Go to the line holding "(between row_order pool" in the entries below and write out exactly every line down to and including the line holding "(∀ a, default".

(Stored items)
──────────────────────────────
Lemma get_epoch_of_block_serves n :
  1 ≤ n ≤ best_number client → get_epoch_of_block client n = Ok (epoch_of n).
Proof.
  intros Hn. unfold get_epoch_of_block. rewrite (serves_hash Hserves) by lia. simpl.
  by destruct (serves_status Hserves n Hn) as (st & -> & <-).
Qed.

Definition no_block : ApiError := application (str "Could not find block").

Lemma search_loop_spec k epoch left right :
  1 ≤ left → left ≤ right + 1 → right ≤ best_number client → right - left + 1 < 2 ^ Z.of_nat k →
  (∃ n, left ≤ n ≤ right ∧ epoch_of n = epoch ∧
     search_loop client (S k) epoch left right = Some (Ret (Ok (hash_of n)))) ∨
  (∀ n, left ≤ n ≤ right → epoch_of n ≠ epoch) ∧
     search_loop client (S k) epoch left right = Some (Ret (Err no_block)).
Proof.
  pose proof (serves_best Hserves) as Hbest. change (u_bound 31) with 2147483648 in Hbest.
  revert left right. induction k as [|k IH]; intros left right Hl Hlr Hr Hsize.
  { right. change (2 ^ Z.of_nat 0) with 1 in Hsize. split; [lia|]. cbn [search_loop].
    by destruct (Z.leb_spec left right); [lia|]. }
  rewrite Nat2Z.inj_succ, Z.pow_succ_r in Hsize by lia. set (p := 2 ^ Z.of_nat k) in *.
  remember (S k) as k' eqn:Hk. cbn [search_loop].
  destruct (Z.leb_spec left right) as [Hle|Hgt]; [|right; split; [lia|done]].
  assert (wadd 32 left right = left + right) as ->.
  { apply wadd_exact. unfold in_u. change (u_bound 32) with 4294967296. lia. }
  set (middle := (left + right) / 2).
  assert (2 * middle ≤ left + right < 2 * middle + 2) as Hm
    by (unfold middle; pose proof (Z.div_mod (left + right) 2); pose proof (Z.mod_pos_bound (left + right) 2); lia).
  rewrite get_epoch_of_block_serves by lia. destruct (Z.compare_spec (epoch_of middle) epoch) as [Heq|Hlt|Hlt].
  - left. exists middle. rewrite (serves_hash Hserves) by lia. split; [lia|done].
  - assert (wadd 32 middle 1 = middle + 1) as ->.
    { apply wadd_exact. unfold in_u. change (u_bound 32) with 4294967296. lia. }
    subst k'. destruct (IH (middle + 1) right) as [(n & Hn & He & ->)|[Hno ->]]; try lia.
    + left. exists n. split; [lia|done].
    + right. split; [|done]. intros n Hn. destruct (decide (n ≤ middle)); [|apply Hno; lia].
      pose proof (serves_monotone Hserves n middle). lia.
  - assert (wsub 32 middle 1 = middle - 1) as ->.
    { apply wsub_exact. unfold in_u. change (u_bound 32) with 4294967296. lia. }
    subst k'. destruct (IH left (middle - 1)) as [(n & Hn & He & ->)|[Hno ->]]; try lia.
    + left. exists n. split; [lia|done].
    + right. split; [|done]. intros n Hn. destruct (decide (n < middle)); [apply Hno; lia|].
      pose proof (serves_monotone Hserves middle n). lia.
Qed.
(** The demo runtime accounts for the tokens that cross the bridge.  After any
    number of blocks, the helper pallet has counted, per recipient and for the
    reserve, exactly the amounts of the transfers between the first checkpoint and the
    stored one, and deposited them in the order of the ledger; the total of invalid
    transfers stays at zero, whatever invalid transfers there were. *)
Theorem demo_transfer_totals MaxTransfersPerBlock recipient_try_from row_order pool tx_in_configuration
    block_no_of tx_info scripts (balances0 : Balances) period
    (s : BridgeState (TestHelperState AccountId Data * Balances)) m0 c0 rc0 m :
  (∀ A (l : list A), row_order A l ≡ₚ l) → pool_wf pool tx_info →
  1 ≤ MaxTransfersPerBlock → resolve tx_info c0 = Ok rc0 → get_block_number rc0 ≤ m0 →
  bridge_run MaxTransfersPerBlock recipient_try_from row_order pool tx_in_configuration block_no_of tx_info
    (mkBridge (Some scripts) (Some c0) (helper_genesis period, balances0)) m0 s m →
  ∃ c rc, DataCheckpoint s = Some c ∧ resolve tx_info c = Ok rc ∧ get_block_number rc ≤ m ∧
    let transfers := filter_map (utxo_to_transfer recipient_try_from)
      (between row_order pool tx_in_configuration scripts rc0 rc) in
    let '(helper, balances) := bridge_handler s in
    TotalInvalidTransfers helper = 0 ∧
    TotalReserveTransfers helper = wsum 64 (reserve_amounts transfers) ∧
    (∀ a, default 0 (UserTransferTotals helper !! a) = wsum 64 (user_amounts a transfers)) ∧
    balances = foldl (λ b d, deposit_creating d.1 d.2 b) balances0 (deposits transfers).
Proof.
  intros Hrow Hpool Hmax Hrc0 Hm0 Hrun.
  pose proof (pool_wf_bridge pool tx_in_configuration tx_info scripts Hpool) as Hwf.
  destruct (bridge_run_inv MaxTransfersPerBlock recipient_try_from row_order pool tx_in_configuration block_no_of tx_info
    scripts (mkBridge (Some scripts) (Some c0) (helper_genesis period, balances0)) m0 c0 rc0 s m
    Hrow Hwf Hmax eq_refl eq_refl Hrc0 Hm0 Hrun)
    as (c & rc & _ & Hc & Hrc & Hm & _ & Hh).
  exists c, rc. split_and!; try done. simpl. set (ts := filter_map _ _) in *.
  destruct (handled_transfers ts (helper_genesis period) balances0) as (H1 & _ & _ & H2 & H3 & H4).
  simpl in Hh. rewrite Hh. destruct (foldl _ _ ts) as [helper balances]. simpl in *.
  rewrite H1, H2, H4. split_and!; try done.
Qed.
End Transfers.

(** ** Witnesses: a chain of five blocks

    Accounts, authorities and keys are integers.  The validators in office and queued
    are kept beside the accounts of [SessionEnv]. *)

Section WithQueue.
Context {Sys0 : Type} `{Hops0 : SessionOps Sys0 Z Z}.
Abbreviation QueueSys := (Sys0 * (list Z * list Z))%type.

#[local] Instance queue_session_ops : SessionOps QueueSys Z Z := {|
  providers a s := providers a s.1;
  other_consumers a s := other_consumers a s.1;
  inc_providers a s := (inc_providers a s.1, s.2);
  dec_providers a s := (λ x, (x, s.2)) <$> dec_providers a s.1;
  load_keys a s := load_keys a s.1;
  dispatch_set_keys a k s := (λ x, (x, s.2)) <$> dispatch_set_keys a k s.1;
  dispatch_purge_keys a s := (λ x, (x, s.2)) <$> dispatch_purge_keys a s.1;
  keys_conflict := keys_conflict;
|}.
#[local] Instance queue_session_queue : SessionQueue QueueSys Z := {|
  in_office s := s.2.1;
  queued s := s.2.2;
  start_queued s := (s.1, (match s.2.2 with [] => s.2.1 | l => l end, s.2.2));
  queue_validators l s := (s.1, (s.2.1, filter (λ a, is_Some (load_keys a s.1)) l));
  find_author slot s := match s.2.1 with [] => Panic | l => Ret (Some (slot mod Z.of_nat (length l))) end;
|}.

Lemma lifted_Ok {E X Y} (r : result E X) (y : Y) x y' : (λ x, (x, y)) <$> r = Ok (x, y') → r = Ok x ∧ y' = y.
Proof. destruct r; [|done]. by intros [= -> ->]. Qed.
──────────────────────────────
- **OUTPUT FOR THIS EXERCISE**
      (between row_order pool tx_in_configuration scripts rc0 rc) in
    let '(helper, balances) := bridge_handler s in
    TotalInvalidTransfers helper = 0 ∧
    TotalReserveTransfers helper = wsum 64 (reserve_amounts transfers) ∧
    (∀ a, default 0 (UserTransferTotals helper !! a) = wsum 64 (user_amounts a transfers)) ∧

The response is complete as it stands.